### Problem statement
As the lines appear below, please set them down exactly, starting at the first and finishing with the one containing "split; [|split; [by eapply (step_pool_statics".

### Extracted records
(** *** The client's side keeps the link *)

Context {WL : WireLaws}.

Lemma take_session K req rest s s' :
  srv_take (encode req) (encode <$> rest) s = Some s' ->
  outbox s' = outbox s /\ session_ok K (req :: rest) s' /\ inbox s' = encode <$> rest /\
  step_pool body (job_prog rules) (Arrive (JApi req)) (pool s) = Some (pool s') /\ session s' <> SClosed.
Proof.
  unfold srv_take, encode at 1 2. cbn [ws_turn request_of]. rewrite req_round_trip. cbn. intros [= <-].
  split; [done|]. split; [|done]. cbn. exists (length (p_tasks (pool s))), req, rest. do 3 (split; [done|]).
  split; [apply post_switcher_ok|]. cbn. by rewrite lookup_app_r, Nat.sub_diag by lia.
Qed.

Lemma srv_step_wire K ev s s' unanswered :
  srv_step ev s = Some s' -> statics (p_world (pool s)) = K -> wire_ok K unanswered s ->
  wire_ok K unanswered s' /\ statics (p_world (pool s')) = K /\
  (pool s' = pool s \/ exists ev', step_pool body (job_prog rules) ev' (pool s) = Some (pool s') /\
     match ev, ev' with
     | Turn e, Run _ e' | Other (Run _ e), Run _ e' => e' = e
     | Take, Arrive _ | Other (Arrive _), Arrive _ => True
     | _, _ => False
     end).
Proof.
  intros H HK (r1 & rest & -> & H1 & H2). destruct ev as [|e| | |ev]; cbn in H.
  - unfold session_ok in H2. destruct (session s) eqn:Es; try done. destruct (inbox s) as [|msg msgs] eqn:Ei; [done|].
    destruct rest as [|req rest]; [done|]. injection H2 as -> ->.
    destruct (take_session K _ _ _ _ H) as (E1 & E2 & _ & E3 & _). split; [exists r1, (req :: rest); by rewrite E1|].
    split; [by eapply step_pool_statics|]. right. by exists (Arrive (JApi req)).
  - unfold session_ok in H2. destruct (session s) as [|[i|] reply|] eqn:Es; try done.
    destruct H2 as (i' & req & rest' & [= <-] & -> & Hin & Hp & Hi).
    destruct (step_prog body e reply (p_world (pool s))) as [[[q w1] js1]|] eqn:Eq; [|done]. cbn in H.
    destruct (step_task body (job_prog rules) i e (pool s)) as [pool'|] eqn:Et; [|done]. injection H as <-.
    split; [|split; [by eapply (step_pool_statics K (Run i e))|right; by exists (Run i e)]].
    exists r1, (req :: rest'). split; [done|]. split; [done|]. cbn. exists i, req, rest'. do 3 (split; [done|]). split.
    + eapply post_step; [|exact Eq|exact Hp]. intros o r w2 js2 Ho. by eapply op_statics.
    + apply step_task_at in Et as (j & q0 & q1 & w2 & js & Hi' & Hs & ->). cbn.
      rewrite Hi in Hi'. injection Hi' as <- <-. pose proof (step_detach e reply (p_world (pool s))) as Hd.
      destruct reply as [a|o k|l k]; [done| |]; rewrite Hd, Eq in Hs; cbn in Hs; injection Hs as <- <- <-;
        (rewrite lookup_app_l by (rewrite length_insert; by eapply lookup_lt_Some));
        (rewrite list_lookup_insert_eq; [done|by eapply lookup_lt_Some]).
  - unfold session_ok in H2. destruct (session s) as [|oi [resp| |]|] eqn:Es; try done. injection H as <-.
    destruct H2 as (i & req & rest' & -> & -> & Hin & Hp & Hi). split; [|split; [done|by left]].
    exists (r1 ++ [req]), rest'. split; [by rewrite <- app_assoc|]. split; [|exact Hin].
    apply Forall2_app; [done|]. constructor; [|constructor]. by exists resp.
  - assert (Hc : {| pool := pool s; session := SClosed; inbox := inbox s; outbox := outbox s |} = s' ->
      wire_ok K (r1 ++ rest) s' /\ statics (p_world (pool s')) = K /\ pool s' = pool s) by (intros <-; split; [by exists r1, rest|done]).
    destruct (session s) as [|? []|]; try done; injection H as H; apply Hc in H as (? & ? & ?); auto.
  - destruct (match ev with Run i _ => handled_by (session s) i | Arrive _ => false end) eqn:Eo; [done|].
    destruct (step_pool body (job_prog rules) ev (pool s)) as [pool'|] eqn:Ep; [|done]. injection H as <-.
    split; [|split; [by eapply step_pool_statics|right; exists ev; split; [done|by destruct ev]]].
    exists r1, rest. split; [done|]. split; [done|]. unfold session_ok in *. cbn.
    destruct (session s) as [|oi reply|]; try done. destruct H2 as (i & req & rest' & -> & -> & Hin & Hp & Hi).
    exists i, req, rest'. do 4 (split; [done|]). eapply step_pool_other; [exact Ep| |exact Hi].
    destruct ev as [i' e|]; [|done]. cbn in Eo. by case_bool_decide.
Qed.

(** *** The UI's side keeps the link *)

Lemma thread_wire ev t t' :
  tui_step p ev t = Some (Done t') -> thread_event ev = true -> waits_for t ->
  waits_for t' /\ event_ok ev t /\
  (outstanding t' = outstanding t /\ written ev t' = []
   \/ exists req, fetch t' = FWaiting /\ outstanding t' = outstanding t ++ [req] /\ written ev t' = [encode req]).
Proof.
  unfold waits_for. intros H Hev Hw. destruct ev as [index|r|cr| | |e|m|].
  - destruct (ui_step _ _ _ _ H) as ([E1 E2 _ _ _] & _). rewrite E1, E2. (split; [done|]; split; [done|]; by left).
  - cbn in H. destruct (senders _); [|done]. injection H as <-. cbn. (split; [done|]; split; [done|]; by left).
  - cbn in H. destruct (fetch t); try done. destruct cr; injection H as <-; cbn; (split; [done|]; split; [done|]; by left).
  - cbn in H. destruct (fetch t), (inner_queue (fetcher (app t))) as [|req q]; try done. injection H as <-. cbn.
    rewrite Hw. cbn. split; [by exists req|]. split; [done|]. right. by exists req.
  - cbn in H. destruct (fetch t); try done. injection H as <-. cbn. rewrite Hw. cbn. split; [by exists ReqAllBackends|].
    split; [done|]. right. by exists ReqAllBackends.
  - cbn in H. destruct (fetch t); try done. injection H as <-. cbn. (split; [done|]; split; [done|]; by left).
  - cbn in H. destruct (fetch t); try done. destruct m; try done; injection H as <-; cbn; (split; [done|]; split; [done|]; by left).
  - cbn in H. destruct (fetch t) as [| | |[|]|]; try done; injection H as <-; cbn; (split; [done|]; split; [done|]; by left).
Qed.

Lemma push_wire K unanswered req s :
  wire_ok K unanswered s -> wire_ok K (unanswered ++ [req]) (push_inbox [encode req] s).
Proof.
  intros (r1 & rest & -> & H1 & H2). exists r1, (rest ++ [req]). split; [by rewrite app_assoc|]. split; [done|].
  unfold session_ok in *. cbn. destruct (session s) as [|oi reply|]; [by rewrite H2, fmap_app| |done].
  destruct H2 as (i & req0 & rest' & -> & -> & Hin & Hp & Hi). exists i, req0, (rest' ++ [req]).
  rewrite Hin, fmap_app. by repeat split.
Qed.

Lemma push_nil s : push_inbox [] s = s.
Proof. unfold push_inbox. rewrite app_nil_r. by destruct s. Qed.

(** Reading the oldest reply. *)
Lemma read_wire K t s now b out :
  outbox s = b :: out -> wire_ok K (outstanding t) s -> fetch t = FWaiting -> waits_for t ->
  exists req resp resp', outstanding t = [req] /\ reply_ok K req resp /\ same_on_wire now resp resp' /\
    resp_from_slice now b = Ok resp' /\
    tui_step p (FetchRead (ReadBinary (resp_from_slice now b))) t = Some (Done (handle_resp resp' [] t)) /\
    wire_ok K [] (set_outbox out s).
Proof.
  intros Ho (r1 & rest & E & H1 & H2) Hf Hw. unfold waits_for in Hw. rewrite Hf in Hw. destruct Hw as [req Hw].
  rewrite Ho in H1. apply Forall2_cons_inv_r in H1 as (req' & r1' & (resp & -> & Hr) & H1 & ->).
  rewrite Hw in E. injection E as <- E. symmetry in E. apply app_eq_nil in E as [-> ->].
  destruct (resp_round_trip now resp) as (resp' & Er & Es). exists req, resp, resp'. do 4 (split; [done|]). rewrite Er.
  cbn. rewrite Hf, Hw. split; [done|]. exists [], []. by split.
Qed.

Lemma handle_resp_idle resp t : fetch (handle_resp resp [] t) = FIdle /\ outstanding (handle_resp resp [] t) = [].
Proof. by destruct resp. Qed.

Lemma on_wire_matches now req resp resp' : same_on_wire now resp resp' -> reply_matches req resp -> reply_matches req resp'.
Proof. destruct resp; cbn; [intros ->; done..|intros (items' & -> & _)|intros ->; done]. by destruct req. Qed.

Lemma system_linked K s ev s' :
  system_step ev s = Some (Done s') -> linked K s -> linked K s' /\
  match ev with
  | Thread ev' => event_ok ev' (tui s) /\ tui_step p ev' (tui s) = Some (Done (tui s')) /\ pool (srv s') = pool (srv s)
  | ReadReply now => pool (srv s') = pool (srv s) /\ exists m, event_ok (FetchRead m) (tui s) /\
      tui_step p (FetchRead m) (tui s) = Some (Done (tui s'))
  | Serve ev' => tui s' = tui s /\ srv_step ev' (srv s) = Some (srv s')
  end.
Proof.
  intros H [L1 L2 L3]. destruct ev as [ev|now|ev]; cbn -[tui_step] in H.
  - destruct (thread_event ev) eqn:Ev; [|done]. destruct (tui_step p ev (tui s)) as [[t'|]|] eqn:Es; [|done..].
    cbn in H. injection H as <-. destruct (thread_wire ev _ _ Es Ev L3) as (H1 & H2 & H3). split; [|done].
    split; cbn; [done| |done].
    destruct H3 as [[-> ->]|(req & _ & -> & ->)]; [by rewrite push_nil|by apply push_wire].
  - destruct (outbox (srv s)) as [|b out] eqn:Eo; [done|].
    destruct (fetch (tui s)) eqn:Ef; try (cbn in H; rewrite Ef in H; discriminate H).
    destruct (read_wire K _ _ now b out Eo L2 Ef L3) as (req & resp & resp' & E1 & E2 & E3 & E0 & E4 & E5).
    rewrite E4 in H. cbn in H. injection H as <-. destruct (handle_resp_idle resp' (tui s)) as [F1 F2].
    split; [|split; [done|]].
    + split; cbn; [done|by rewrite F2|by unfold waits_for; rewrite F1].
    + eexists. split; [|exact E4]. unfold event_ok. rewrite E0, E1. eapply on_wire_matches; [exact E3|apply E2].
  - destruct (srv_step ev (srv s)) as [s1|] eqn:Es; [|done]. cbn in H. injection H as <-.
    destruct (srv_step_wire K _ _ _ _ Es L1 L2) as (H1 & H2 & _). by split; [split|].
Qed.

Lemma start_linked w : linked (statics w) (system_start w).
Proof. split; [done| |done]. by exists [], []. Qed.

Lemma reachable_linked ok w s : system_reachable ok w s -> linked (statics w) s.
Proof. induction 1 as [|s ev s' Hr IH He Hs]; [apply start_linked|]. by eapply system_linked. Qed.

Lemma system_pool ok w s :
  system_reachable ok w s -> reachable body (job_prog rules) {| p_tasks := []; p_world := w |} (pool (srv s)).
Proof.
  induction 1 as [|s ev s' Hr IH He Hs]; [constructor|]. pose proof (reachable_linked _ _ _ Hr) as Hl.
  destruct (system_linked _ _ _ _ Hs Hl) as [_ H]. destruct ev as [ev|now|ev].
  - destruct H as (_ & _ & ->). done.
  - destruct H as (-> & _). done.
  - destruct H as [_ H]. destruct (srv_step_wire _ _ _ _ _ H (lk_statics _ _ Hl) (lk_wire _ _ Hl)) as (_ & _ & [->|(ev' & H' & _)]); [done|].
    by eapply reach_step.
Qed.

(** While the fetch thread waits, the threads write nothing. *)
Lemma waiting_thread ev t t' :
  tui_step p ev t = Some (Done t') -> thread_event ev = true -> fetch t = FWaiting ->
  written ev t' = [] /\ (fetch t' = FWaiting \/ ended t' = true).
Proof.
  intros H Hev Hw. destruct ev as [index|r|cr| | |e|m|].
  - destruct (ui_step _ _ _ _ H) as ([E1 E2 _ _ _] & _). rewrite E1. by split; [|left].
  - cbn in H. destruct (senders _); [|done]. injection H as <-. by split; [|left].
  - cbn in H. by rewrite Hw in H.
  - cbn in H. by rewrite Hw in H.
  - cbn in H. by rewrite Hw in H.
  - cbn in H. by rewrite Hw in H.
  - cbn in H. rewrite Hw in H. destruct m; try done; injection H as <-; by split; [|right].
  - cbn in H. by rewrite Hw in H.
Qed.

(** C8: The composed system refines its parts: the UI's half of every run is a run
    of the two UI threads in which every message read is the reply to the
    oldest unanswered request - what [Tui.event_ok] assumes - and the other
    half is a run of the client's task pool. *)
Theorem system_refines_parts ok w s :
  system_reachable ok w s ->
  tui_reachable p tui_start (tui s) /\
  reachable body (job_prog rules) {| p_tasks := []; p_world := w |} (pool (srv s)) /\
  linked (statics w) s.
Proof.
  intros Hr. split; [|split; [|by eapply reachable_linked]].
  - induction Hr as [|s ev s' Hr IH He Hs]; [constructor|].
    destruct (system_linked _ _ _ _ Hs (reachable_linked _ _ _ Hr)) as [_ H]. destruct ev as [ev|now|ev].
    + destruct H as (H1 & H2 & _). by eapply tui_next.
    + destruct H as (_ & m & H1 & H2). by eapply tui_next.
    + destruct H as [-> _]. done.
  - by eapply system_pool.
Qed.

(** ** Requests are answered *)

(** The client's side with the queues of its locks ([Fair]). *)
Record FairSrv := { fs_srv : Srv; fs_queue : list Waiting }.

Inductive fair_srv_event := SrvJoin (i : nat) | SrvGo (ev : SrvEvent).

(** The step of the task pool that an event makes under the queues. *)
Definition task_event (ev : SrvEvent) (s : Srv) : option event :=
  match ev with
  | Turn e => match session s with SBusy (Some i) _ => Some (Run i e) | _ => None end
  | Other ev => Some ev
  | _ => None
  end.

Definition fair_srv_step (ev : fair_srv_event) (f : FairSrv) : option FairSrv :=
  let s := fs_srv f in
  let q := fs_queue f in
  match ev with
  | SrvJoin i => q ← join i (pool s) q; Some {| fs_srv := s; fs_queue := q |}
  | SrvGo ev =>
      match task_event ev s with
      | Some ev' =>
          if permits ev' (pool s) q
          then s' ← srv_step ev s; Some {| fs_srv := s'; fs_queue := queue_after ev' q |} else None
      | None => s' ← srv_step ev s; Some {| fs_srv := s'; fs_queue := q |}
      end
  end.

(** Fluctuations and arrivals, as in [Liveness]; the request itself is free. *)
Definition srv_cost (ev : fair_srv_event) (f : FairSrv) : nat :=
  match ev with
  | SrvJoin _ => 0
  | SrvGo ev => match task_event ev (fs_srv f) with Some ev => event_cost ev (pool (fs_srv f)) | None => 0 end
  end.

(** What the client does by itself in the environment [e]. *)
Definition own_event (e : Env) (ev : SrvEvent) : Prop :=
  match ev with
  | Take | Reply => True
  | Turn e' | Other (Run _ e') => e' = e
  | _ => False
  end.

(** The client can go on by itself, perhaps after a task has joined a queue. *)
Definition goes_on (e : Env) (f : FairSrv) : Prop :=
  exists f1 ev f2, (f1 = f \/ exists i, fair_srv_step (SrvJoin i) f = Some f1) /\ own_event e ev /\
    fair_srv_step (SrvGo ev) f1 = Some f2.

### Response for this exercise
(** *** The client's side keeps the link *)

Context {WL : WireLaws}.

Lemma take_session K req rest s s' :
  srv_take (encode req) (encode <$> rest) s = Some s' ->
  outbox s' = outbox s /\ session_ok K (req :: rest) s' /\ inbox s' = encode <$> rest /\
  step_pool body (job_prog rules) (Arrive (JApi req)) (pool s) = Some (pool s') /\ session s' <> SClosed.
Proof.
  unfold srv_take, encode at 1 2. cbn [ws_turn request_of]. rewrite req_round_trip. cbn. intros [= <-].
  split; [done|]. split; [|done]. cbn. exists (length (p_tasks (pool s))), req, rest. do 3 (split; [done|]).
  split; [apply post_switcher_ok|]. cbn. by rewrite lookup_app_r, Nat.sub_diag by lia.
Qed.

Lemma srv_step_wire K ev s s' unanswered :
  srv_step ev s = Some s' -> statics (p_world (pool s)) = K -> wire_ok K unanswered s ->
  wire_ok K unanswered s' /\ statics (p_world (pool s')) = K /\
  (pool s' = pool s \/ exists ev', step_pool body (job_prog rules) ev' (pool s) = Some (pool s') /\
     match ev, ev' with
     | Turn e, Run _ e' | Other (Run _ e), Run _ e' => e' = e
     | Take, Arrive _ | Other (Arrive _), Arrive _ => True
     | _, _ => False
     end).
Proof.
  intros H HK (r1 & rest & -> & H1 & H2). destruct ev as [|e| | |ev]; cbn in H.
  - unfold session_ok in H2. destruct (session s) eqn:Es; try done. destruct (inbox s) as [|msg msgs] eqn:Ei; [done|].
    destruct rest as [|req rest]; [done|]. injection H2 as -> ->.
    destruct (take_session K _ _ _ _ H) as (E1 & E2 & _ & E3 & _). split; [exists r1, (req :: rest); by rewrite E1|].
    split; [by eapply step_pool_statics|]. right. by exists (Arrive (JApi req)).
  - unfold session_ok in H2. destruct (session s) as [|[i|] reply|] eqn:Es; try done.
    destruct H2 as (i' & req & rest' & [= <-] & -> & Hin & Hp & Hi).
    destruct (step_prog body e reply (p_world (pool s))) as [[[q w1] js1]|] eqn:Eq; [|done]. cbn in H.
    destruct (step_task body (job_prog rules) i e (pool s)) as [pool'|] eqn:Et; [|done]. injection H as <-.
    split; [|split; [by eapply (step_pool_statics K (Run i e))|right; by exists (Run i e)]].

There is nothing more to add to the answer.